Apesar da grande quantidade de peças novas para o AMR26, o diretor da equipa da Aston Martin, Adrian Newey, salienta que o pacote de atualizações do carro ainda está no início
Segundo o chefe da equipa da Aston Martin, Adrian Newey, a vasta gama de atualizações para o AMR26 na Hungria é apenas «uma parte do pacote». De acordo com Newey, seguir-se-ão mais medidas em Monza e Baku. Além disso, está previsto um novo motor Honda em Zandvoort.
«Trata-se de uma evolução, pois o chassis é o mesmo», explica o engenheiro antes do fim de semana de corrida. «O layout é o mesmo e a suspensão dianteira também permanece idêntica. Por isso, é sobretudo uma evolução aerodinâmica.»
No total, a Aston Martin traz consigo dezasseis atualizações diferentes para a Hungria. No entanto, apesar da quantidade de peças novas, Newey não quer estabelecer objetivos concretos. «Penso que são alguns passos importantes, mas ainda temos muito que descobrir.»
«Será que [com estas atualizações] temos o carro mais rápido? Infelizmente, não. Mas representa para nós um passo em frente, em comparação com a nossa posição anterior? Sim, penso que sim.»
Newey considera que o facto de a Aston Martin ter podido testar o seu carro atual no túnel de vento muito mais tarde do que a concorrência está na origem de muitos problemas. «Decidimos, certo ou errado, esperar mais duas semanas até podermos utilizar o nosso túnel de vento, em vez de trabalhar por um curto período em Brackley, apenas para depois voltarmos a mudar-nos», explicou.
«Era esse o calendário subjacente. Diria que foi um grande processo de desenvolvimento. Por isso, ficámos um pouco atrasados em tudo. Mas faz-se o que se consegue concretizar.»
Certamente que Newey, Fernando Alonso, Lance Stroll ou Lawrence Stroll tinham imaginado de forma completamente diferente o início desta nova geração da Fórmula 1.
Desde o início da época que o AMR26 teve de lutar não só com grandes problemas de fiabilidade, mas também com falta de ritmo. Em Spa-Francorchamps ou em Silverstone, tiveram mesmo grandes dificuldades em acompanhar a recém-chegada Cadillac. No entanto, no Campeonato Mundial de Construtores, a equipa ocupa a décima posição, à frente da nova escuderia.

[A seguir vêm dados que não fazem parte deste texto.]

(** * libchamplain map view: tile reconciliation, anchor and go-to animation

    A shallow embedding of [champlain/champlain-view.c] and
    [champlain/zoomlevel.c].

    Conventions of the embedding.
    - C [gint]/[guint] values are [Z]; the one [guint] subtraction that can
      wrap is written with [guint], and the integer division of the source
      ([G_MAXINT16 / 2]) with [Z.quot].
    - C [gdouble]/[gfloat] values are exact rationals [Q], kept in lowest
      terms ([Qred]) so that computed states can be compared syntactically.
      A conversion to [gint] truncates toward zero ([gint_of_gdouble]).
    - A [NULL] pointer is [None]; dereferencing it is the failure
      [NullDereference] of the error monad [M].
    - Everything the view does to its host (property notifications, signals,
      actors added to or removed from a group, tile requests, timelines) is
      recorded in the [log] field of the view, most recent event first.
    - The view is single threaded: a callback is a function from view to
      view. *)

From Stdlib Require Import ZArith QArith Qround Qminmax Bool List Lia.
From stdpp Require Import base option list.
Import ListNotations.

Open Scope Z_scope.

(** ** Numbers *)

Definition G_MAXINT16 : Z := 32767.

Definition gdouble := Q.
Bind Scope Q_scope with gdouble.

Definition gd_of_int (z : Z) : gdouble := inject_Z z.
Definition gd_add (a b : gdouble) : gdouble := Qred (a + b).
Definition gd_sub (a b : gdouble) : gdouble := Qred (a - b).
Definition gd_mul (a b : gdouble) : gdouble := Qred (a * b).
Definition gd_div (a b : gdouble) : gdouble := Qred (a / b).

«As primeiras corridas foram um verdadeiro pesadelo», explica Newey. «Esperemos que agora possamos recuperar um pouco da nossa reputação. Esse é o objetivo a médio prazo e, depois disso, podemos tentar avançar ainda mais.»
Os treinos livres na Hungria não devem ter ajudado muito a reputação da equipa. Assim, a Aston Martin continua a ser uma das últimas classificadas também no Hungaroring. Além disso, Stroll nem sequer pôde participar no segundo treino livre, uma vez que, na sessão anterior, a sua suspensão tinha avariado.
Segundo Newey, o problema não deve ter estado no novo pacote de atualizações. « «A área afetada não foi alterada», explica o diretor da equipa. «Faltam-nos peças de substituição, porque a carenagem é um pouco diferente nessa zona.»
«Portanto», explica ele, «alterámos algumas pequenas coisas nessa área, mas, nesse sentido, isto é realmente inesperado. Até termos uma melhor compreensão do que se passa, é difícil comentar o assunto.»